— What you are asked to do —
Copy out all lines of the listing below that hold "includes".

— Provided records —

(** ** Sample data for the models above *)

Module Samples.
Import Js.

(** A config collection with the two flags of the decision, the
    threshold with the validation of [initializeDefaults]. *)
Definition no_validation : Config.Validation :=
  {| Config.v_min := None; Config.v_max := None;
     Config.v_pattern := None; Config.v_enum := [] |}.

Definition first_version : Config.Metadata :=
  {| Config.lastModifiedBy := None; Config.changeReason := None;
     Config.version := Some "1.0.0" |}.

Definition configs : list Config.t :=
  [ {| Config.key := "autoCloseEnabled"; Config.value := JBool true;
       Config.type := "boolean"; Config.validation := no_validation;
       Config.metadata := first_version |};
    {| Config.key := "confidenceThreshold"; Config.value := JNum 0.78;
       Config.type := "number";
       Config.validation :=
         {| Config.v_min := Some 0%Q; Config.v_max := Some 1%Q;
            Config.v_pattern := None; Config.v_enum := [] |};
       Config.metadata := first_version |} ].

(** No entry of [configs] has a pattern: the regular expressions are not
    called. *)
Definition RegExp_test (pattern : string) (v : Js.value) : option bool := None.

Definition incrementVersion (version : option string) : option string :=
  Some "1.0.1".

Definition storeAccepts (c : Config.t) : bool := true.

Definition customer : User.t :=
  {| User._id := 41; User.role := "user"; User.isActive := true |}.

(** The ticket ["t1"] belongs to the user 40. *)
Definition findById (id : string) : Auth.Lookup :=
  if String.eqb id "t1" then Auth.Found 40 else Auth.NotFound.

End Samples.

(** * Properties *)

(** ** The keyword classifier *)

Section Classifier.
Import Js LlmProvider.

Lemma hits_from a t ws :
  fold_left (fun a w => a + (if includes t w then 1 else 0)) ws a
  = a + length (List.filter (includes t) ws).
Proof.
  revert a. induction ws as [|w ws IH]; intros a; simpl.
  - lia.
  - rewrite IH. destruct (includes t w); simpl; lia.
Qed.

* * *

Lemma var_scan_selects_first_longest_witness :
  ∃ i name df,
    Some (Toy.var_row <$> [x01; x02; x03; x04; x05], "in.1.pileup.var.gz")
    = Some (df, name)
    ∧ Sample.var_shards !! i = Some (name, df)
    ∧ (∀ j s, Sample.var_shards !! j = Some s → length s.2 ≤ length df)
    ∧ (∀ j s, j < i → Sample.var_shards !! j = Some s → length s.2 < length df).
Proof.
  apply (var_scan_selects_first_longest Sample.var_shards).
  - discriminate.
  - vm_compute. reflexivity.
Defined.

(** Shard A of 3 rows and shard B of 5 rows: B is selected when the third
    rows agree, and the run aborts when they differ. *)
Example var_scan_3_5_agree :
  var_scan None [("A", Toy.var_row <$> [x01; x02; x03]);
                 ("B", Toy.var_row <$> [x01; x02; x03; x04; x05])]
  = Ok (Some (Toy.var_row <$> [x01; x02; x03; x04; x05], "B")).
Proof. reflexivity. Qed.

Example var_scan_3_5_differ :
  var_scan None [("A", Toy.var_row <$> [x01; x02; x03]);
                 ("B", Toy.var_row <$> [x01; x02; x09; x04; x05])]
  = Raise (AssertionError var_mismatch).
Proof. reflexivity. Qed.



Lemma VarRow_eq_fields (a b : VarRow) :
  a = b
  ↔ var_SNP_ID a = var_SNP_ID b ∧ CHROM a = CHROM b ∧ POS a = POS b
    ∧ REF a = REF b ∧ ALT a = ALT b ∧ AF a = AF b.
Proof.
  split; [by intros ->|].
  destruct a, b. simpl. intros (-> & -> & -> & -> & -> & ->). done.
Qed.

— Written answer —
  fold_left (fun a w => a + (if includes t w then 1 else 0)) ws a
  = a + length (List.filter (includes t) ws).
  - rewrite IH. destruct (includes t w); simpl; lia.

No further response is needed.